Abstract
In mouse pulmonary neuroepithelial bodies, few stem cells per cluster proliferate upon lung injury.
Major Finding: In mouse pulmonary neuroepithelial bodies, few stem cells per cluster proliferate upon lung injury.
Concept: NOTCH signaling triggered deprogramming of the stem cells, whereas Rb and p53 prevented proliferation.
Impact: Pulmonary neuroepithelial stem cells may be the progenitors of small-cell lung cancer cells.
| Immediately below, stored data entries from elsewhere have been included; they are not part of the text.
(* ===== verification/Mandate.v ===== *)
(** * Mandate: the trading mandate and its validator (crates/mandate-core/src/mandate.rs)

    The record of what an account's agent may do, and [validate], which returns EVERY violation it finds, in a fixed
    order. A [Vec] that helper functions push to is modelled by concatenating what each pushes. *)

From Stdlib Require Import ZArith Lia String Ascii.
From S2P Require Import Prelude Text BTree F64 Externals.

Local Open Scope Z_scope.

Record Violation := { v_field : string; v_message : string }.

Definition violation (field message : string) : Violation := {| v_field := field; v_message := message |}.

(** ** Types *)

Record Money := { amount : string; ccy : string }.

Inductive CapitalSource := Own | ThirdParty | Mixed.

#[export] Instance capital_source_eq_dec : EqDecision CapitalSource.
Proof. solve_decision. Defined.

Section mandate.
Context `{Chrono}.

Record Acknowledgement := { ack_doc : string; ack_doc_version : string; ack_at : DateTime; ack_by : string }.

Record Basis := {
  capital_source : CapitalSource;
  jurisdiction : string;
  acknowledgements : list Acknowledgement;
}.
End mandate.

Record Capital := { allocated : Money; min_cash_reserve : f64 }.

Record Universe := {
  venues : list string;
  asset_classes : list string;
  instrument_allow : list string;
  instrument_deny : list string;
  shorting : bool;
  derivatives : bool;
  leverage_max_gross : f64;
}.

Record Exposure := {
  max_position : f64;
  max_asset_class : BTreeMap string f64;
  max_gross : f64;
  max_net : f64;
  max_order_notional : Money;
  max_orders_per_day : Z;
  max_turnover_per_day : f64;
}.

Inductive LadderAction := Shrink | HaltFlatten.

#[export] Instance ladder_action_eq_dec : EqDecision LadderAction.
Proof. solve_decision. Defined.

Record LadderRung := { rung_at : f64; rung_action : LadderAction; rung_scale : option f64 }.

Inductive ResumePolicy := HumanOnly.

Record Loss := {
  daily_loss_limit : f64;
  drawdown_ladder : list LadderRung;
  resume_after_halt : ResumePolicy;
}.

Inductive AgentAction :=
| PlaceOrders | CancelOrders | ResizeWithinLimits | Rebalance | Halt | Flatten | AddStrategy | RemoveStrategy
| RaiseTargetRisk | ChangeLimits | ResumeAfterHalt | ChangeCredentials | Withdraw.

#[export] Instance agent_action_eq_dec : EqDecision AgentAction.
Proof. solve_decision. Defined.

(** The derived [Debug] of the action. *)
Definition action_debug (a : AgentAction) : string :=
  match a with
  | PlaceOrders => "PlaceOrders" | CancelOrders => "CancelOrders" | ResizeWithinLimits => "ResizeWithinLimits"
  | Rebalance => "Rebalance" | Halt => "Halt" | Flatten => "Flatten" | AddStrategy => "AddStrategy"
  | RemoveStrategy => "RemoveStrategy" | RaiseTargetRisk => "RaiseTargetRisk" | ChangeLimits => "ChangeLimits"
  | ResumeAfterHalt => "ResumeAfterHalt" | ChangeCredentials => "ChangeCredentials" | Withdraw => "Withdraw"
  end.

Inductive AutonomyLevel := L0 | L1 | L2 | L3.

Definition level_rank (l : AutonomyLevel) : Z := match l with L0 => 0 | L1 => 1 | L2 => 2 | L3 => 3 end.
Definition level_debug (l : AutonomyLevel) : string :=
  match l with L0 => "L0" | L1 => "L1" | L2 => "L2" | L3 => "L3" end.

Record Autonomy := {
  level : AutonomyLevel;
  may : list AgentAction;
  needs_confirmation : list AgentAction;
  never : list AgentAction;
}.

Inductive DigestCadence := Daily | Weekly.

Record Reporting := { digest : DigestCadence; alert_channels : list string }.

Record MandateBody `{Chrono} := {
  basis : Basis;
  capital : Capital;
  universe : Universe;
  exposure : Exposure;
  loss : Loss;
  autonomy : Autonomy;
  reporting : Reporting;
}.

Definition REQUIRED_ACK_DOCS : list string := ["own_capital_attestation"; "risk_disclosure"].
Definition REQUIRED_NEVER : list AgentAction := [ChangeLimits; ResumeAfterHalt; ChangeCredentials; Withdraw].
Definition ORDER_ACTIONS : list AgentAction := [PlaceOrders; CancelOrders; ResizeWithinLimits; Rebalance; Flatten].

(** ** Field checks *)

Definition fraction (field : string) (v : f64) : list Violation :=
  if negb (is_finite v) || f64_leb v f64_zero then
    [violation field "must be greater than 0 (a fraction such as 0.10 for 10%)"]
  else if f64_ltb f64_one v then
    [violation field (f64_display v +:+ " is above 1: ratios are fractions, so 10% is written 0.10, not 10")]
  else [].

Definition multiple (field : string) (v : f64) : list Violation * bool :=
  if negb (is_finite v) || f64_leb v f64_zero then ([violation field "must be greater than 0"], false)
  else ([], true).

Definition money `{RustDecimal} (field : string) (m : Money) : list Violation * option Decimal :=
  let ok := (slen (ccy m) =? 3) && sall is_ascii_uppercase (ccy m) in
  let out :=
    if ok then []
    else [violation (field +:+ ".ccy") "must be a 3-letter uppercase currency code such as USD"] in
  match decimal_from_str (trim (amount m)) with
  | Some d =>
      if decimal_gtb d decimal_zero then (out, if ok then Some d else None)
      else (out ++ [violation (field +:+ ".amount") "must be greater than 0"], None)
  | None =>
      (out ++ [violation (field +:+ ".amount")
                 ("must be a decimal number written as a string, e.g. " +:+ dquote +:+ "5000.00" +:+ dquote)], None)
  end.

Definition nonempty_list (field : string) (items : list string) : list Violation :=
  (match items with [] => [violation field "must list at least one entry"] | _ => [] end) ++
  (if existsb (fun s => is_empty (trim s)) items then [violation field "entries must not be blank"] else []).

(** [{overlap:?}] of a list of strings *)
Definition debug_list (l : list string) : string := "[" +:+ join ", " (debug_str <$> l) +:+ "]".

Definition when (b : bool) (v : Violation) : list Violation := if b then [v] else [].

(** [for (i, x) in l.iter().enumerate()], collecting what each turn pushes *)
Fixpoint enumerate_from {A B} (f : Z → A → list B) (i : Z) (l : list A) : list B :=
  match l with
  | [] => []
  | x :: l' => f i x ++ enumerate_from f (i + 1) l'
  end.

(** ** The sections of [validate] *)

Section validate.
Context `{Chrono} `{RustDecimal}.

Definition check_basis (b : Basis) : list Violation :=
  when (negb (bool_decide (capital_source b = Own)))
    (violation "basis.capital_source"
      "only your own capital is supported right now; third-party or pooled money is not available") ++
  (let j := trim (jurisdiction b) in
   when (is_empty j || (16 <? slen j) || negb (sall (fun c => is_ascii_alphanumeric c || Ascii.eqb c "-") j))
     (violation "basis.jurisdiction" "must be a country or country-region code such as US-GA")) ++
  List.concat ((fun doc =>
     when (negb (existsb (fun a => String.eqb (ack_doc a) doc) (acknowledgements b)))
       (violation "basis.acknowledgements" ("missing required acknowledgement: " +:+ doc))) <$> REQUIRED_ACK_DOCS) ++
  enumerate_from (fun i a =>
     when (is_empty (trim (ack_by a)) || is_empty (trim (ack_doc_version a)))
       (violation ("basis.acknowledgements[" +:+ show_int i +:+ "]") "needs a signer and a document version"))
    0 (acknowledgements b).

Definition check_reserve (c : Capital) : list Violation :=
  when (negb (is_finite (min_cash_reserve c)) ||
        negb (f64_leb f64_zero (min_cash_reserve c) && f64_ltb (min_cash_reserve c) f64_one))
    (violation "capital.min_cash_reserve" "must be a fraction from 0 up to (not including) 1, e.g. 0.05 for 5%").

Definition check_universe_lists (u : Universe) : list Violation :=
  nonempty_list "universe.venues" (venues u) ++
  nonempty_list "universe.asset_classes" (asset_classes u) ++
  nonempty_list "universe.instrument_allow" (instrument_allow u) ++
  (let allow := bs_of_list ((fun s => to_uppercase (trim s)) <$> instrument_allow u) in
   let overlap := List.filter (fun s => bs_contains allow (to_uppercase (trim s))) (instrument_deny u) in
   match overlap with
   | [] => []
   | _ => [violation "universe.instrument_deny" ("also listed in instrument_allow: " +:+ debug_list overlap)]
   end).

Definition leverage_ok (u : Universe) : bool :=
  is_finite (leverage_max_gross u) && negb (f64_ltb (leverage_max_gross u) f64_one).

Definition check_exposure (u : Universe) (e : Exposure) : list Violation :=
  let '(v1, gross_ok) := multiple "exposure.max_gross" (max_gross e) in
  let '(v2, net_ok) := multiple "exposure.max_net" (max_net e) in
  let '(v3, pos_ok) := multiple "exposure.max_position" (max_position e) in
  v1 ++ v2 ++ v3 ++
  when (gross_ok && leverage_ok u && f64_ltb (leverage_max_gross u) (max_gross e))
    (violation "exposure.max_gross" "cannot exceed universe.leverage_max_gross") ++
  when (gross_ok && net_ok && f64_ltb (max_gross e) (max_net e))
    (violation "exposure.max_net" "cannot exceed exposure.max_gross") ++
  when (gross_ok && pos_ok && f64_ltb (max_gross e) (max_position e))
    (violation "exposure.max_position"
      (f64_display (max_position e) +:+ " is above the gross limit " +:+ f64_display (max_gross e) +:+
       ": if you meant a percent, use a fraction (0.25 for 25%)")) ++
  List.concat ((fun '(class, cap) =>
     let f := "exposure.max_asset_class." +:+ class in
     let '(vm, cap_ok) := multiple f cap in
     when (negb (existsb (fun c => String.eqb c class) (asset_classes u)))
       (violation f "is not one of universe.asset_classes") ++ vm ++
     when (cap_ok && gross_ok && f64_ltb (max_gross e) cap) (violation f "cannot exceed exposure.max_gross"))
   <$> max_asset_class e).

(** The notional check runs only when both amounts are usable; [money] is called in both cases only if the
    allocation was usable ([if let] evaluates the tuple, so the second [money] always runs). *)
Definition check_notional (alloc : option Decimal) (c : Capital) (e : Exposure) : list Violation :=
  let '(v, notional) := money "exposure.max_order_notional" (max_order_notional e) in
  v ++
  match alloc, notional with
  | Some a, Some n =>
      if negb (String.eqb (ccy (max_order_notional e)) (ccy (allocated c))) then
        [violation "exposure.max_order_notional.ccy" "must match capital.allocated.ccy"]
      else when (decimal_gtb n a) (violation "exposure.max_order_notional" "cannot exceed the allocated capital")
  | _, _ => []
  end.

(** One rung; the state carried along the ladder is [(prev_at, prev_scale)]. *)
Definition check_rung (n : Z) (i : Z) (prev_at prev_scale : f64) (r : LadderRung) : list Violation * f64 :=
  let f := "loss.drawdown_ladder[" +:+ show_int i +:+ "]" in
  let last := i + 1 =? n in
  let v1 := fraction (f +:+ ".at") (rung_at r) in
  let v2 := when (is_finite (rung_at r) && f64_leb (rung_at r) prev_at)
              (violation (f +:+ ".at") "rungs must be in strictly increasing order") in
  let bad_scale := [violation (f +:+ ".scale") "a shrink rung needs a scale strictly between 0 and 1"] in
  let '(v3, prev_scale') :=
    match rung_action r, rung_scale r with
    | Shrink, Some s =>
        if is_finite s && f64_ltb f64_zero s && f64_ltb s f64_one then
          (when (f64_ltb prev_scale s) (violation (f +:+ ".scale") "a later rung cannot scale positions back up"), s)
        else (bad_scale, prev_scale)
    | Shrink, None => (bad_scale, prev_scale)
    | HaltFlatten, Some _ => ([violation (f +:+ ".scale") "a halt_flatten rung takes no scale"], prev_scale)
    | HaltFlatten, None => ([], prev_scale)
    end in
  let v4 := when (last && negb (bool_decide (rung_action r = HaltFlatten)))
              (violation f "the last rung must be halt_flatten") in
  let v5 := when (negb last && bool_decide (rung_action r = HaltFlatten))
              (violation f "halt_flatten must be the last rung; later rungs could never be reached") in
  (v1 ++ v2 ++ v3 ++ v4 ++ v5, prev_scale').

Fixpoint check_rungs (n i : Z) (prev_at prev_scale : f64) (l : list LadderRung) : list Violation :=
  match l with
  | [] => []
  | r :: l' =>
      let '(v, prev_scale') := check_rung n i prev_at prev_scale r in
      v ++ check_rungs n (i + 1) (rung_at r) prev_scale' l'
  end.

Definition check_loss (l : Loss) : list Violation :=
  let ladder := drawdown_ladder l in
  fraction "loss.daily_loss_limit" (daily_loss_limit l) ++
  (match ladder with
   | [] => [violation "loss.drawdown_ladder" "needs at least one rung, ending in halt_flatten"]
   | _ => []
   end) ++
  check_rungs (Z.of_nat (length ladder)) 0 f64_zero f64_one ladder ++
  (match last ladder with
   | Some r =>
       when (is_finite (daily_loss_limit l) && is_finite (rung_at r) && f64_ltb (rung_at r) (daily_loss_limit l))
         (violation "loss.daily_loss_limit" "cannot be larger than the final drawdown rung")
   | None => []
   end).

(** [seen.insert(action, name)] over the three lists: the map is an association list, newest first. *)
Fixpoint seen_lookup (a : AgentAction) (seen : list (AgentAction * string)) : option string :=
  match seen with
  | [] => None
  | (b, n) :: seen' => if decide (a = b) then Some n else seen_lookup a seen'
  end.

Fixpoint check_listed (name : string) (seen : list (AgentAction * string)) (l : list AgentAction)
    : list Violation * list (AgentAction * string) :=
  match l with
  | [] => ([], seen)
  | a :: l' =>
      let v :=
        match seen_lookup a seen with
        | Some prev =>
            [violation ("autonomy." +:+ name)
               (action_debug a +:+ " is already listed under " +:+ prev +:+ "; an action can be in only one list")]
        | None => []
        end in
      let '(vs, seen') := check_listed name ((a, name) :: seen) l' in
      (v ++ vs, seen')
  end.

Definition check_autonomy (a : Autonomy) : list Violation :=
  List.concat ((fun r => when (negb (bool_decide (r ∈ never a)))
     (violation "autonomy.never" ("must always include " +:+ action_debug r))) <$> REQUIRED_NEVER) ++
  (let '(v1, s1) := check_listed "may" [] (may a) in
   let '(v2, s2) := check_listed "needs_confirmation" s1 (needs_confirmation a) in
   let '(v3, _) := check_listed "never" s2 (never a) in
   v1 ++ v2 ++ v3) ++
  (if level_rank (level a) <? level_rank L2 then
     match List.find (fun x => bool_decide (x ∈ ORDER_ACTIONS)) (may a) with
     | Some act =>
         [violation "autonomy.may" (action_debug act +:+ " needs autonomy level L2 or higher; at " +:+
            level_debug (level a) +:+ " the agent may only suggest")]
     | None => []
     end
   else []).

Definition validate (m : MandateBody) : list Violation :=
  let '(v_alloc, alloc) := money "capital.allocated" (allocated (capital m)) in
  check_basis (basis m) ++
  v_alloc ++ check_reserve (capital m) ++
  check_universe_lists (universe m) ++
  when (negb (leverage_ok (universe m)))
    (violation "universe.leverage_max_gross" "must be at least 1 (1 means no leverage)") ++
  check_exposure (universe m) (exposure m) ++
  check_notional alloc (capital m) (exposure m) ++
  when (max_orders_per_day (exposure m) =? 0) (violation "exposure.max_orders_per_day" "must be at least 1") ++
  (multiple "exposure.max_turnover_per_day" (max_turnover_per_day (exposure m))).1 ++
  check_loss (loss m) ++
  check_autonomy (autonomy m) ++
  (match alert_channels (reporting m) with
   | [] => [violation "reporting.alert_channels" "needs at least one channel so a halt reaches a person"]
   | _ => []
   end).
End validate.

(** [canonical_hash]: the digest of the canonical serialization ([serde_json::to_vec], a parameter). *)
Class MandateSerde `{Chrono} := { mandate_to_vec : MandateBody → string }.
Definition canonical_hash `{Chrono, MandateSerde, Sha256} (m : MandateBody) : string := sha256_hex (mandate_to_vec m).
Pulmonary neuroendocrine cells, which sense airway status and signal to other lung cells as well as the brain, rarely, if ever, divide under normal circumstances. However, following injury to the lung epithelium, pulmonary neuroepithelial cells proliferate to repair the damaged tissue. In mice, Ouadah and colleagues found that in each pulmonary neuroepithelial body (NEB), a cluster of around 20 to 30 cells, two to four cells proliferated in response to injury caused by naphthalene ablation, with each parental cell yielding one to three daughter cells. The neuroepithelial cells that proliferated upon injury, which the authors called NEstem, represented a unique subpopulation of the original NEB. In rare cases, lung injury also appeared to cause outward migration of some neuroendocrine cells toward the injured region. Neuroendocrine outgrowths derived from a single cell were able to restore injured portions of the lung epithelium. Single-cell mRNA-sequencing experiments revealed that neuroendocrine cells undergoing reprogramming exhibited specific activation of the NOTCH pathway, which is involved in cell-fate decisions. Further experiments showed that NOTCH signaling following lung injury triggered deprogramming of neuroendocrine cells, and NOTCH signaling was also able to cause deprogramming under normal conditions. Additionally, Notch2 expression was a marker of the NEstem state, and was inherited asymmetrically among daughter cells, allowing maintenance of a pool of NEstem cells. The cell-cycle proteins Rb and p53 prevented NEstem proliferation in the absence of injury and curtailed dispersal and reprogramming signals in NEBs following injury, allowing restoration of quiescence after injury. Given that Rb and p53 are almost uniformly inactivated in small-cell lung cancer (SCLC) and that there is some prior evidence that pulmonary neuroendocrine cells initiate SCLC, these findings suggest that NEstem cells may be the progenitors of SCLC and provide a possible mechanism by which SCLC development from NEstem cells may occur.